Through the creation of this role, the team at St Mark's Hospital aimed to proactively identify IBD patients at risk of deterioration while on waiting lists. They wanted to ensure that IBD patients referred for surgery were prioritised according to clinical need, recognising potential delays to surgery early on and addressing them accordingly.
A bi-weekly meeting was therefore put in place to identify patients at risk of deterioration. To help stratify patients, the team used the Royal College of Surgeons (RCS) of England, RCS in Ireland, the RCS of Edinburgh, and Royal College of Physicians and Surgeons of Glasgow’s clinical guide to surgical prioritisation during the COVID-19 pandemic (April 2020):
• Priority Level 2: operation <1 month
• Priority Level 3: operation <3 months
• Priority Level 4: operation >3 months
Results
The introduction of the IBD Surgical Link Nurse role has already resulted in positive changes to the delivery of IBD surgery and management at St. Mark’s, and has improved the experience of patients waiting for elective IBD surgery.

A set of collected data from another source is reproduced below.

(** * AuthDatabase: a token store over two SQLite tables

    A shallow embedding of [src/auth-database.ts].  The class [AuthDatabase]
    owns one [DatabaseSync] handle and drives it through prepared statements.
    Here the handle is the content of the two tables of [#init], every
    prepared statement is a function on that content, and every method is a
    computation in a small state-and-exception monad that threads the handle
    the way the methods thread [this.#db].

    Conventions of the embedding:
    - a TEXT value is a [string] (its bytes), an INTEGER value is a [Z];
      a number handed to a statement is an integral JavaScript number, and
      the INTEGER column of the STRICT table stores it only when it fits a
      64-bit integer;
    - a value read back from a row is a JavaScript value: an INTEGER beyond
      the safe integers makes the read throw a RangeError, and a TEXT is
      read up to its first NUL character;
    - a table is the list of its rows in rowid order; a scan of [tokens]
      returns the rows in that order, and the rights of a name are read
      through the primary-key index of [rights], in the byte order of the
      [right] column;
    - every statement runs in autocommit mode, as in the source, which never
      opens a transaction: a statement that fails leaves the tables as they
      were before that statement, and the statements before it stay applied;
    - [Date.now()] and [crypto.getRandomValues] are inputs of the methods
      that call them. *)

From Stdlib Require Import String Ascii List ZArith Lia Bool Permutation.
From Stdlib Require Strings.Byte.
Import ListNotations.
Local Open Scope string_scope.
Local Open Scope Z_scope.

(** ** Rows and tables (the schema of [#init]) *)

(** [tokens(name TEXT NOT NULL PRIMARY KEY, expiration INTEGER NOT NULL,
    token TEXT NOT NULL UNIQUE)] *)
Record AuthDatabaseTokensRow : Type := mkTokensRow {
  tr_name : string;
  tr_expiration : Z;
  tr_token : string
}.

(** [rights(name TEXT NOT NULL, right TEXT NOT NULL, PRIMARY KEY (name, right),
    FOREIGN KEY (name) REFERENCES tokens (name) ON DELETE CASCADE)] *)
Record AuthDatabaseRightsRow : Type := mkRightsRow {
  rr_name : string;
  rr_right : string
}.

Record DatabaseSync : Type := mkDb {
  tokens : list AuthDatabaseTokensRow;
  rights : list AuthDatabaseRightsRow
}.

The team intend to use their preliminary outcomes to lobby for the formalisation of a full-time substantive IBD Surgical Nurse role within the service, with the aim of developing the role to be more involved with pre and post operative pathways, including: counselling, Enhanced Recovery After Surgery, and a nurse-led post-operative clinic for patients who have had ileo-colonic resection.
In October 2021, Crohn’s & Colitis UK surveyed more than 7,000 of their members and found that 29% of respondents had their surgery cancelled during the previous 12 months. In light of these findings, the introduction of the IBD Surgical Link Nurse role is timely and the St. Mark’s team have a vision to improve and develop it, maintaining an up-to-date register in future of IBD patients needing surgery at the point of referral, in order to monitor their clinical status, as well as to proactively recognise potential delays to surgery and address them.
This project was a Richard Driscoll Award Finalist in 2022 with Tillotts Logic IBD STARS Support, Training And Recognising Success.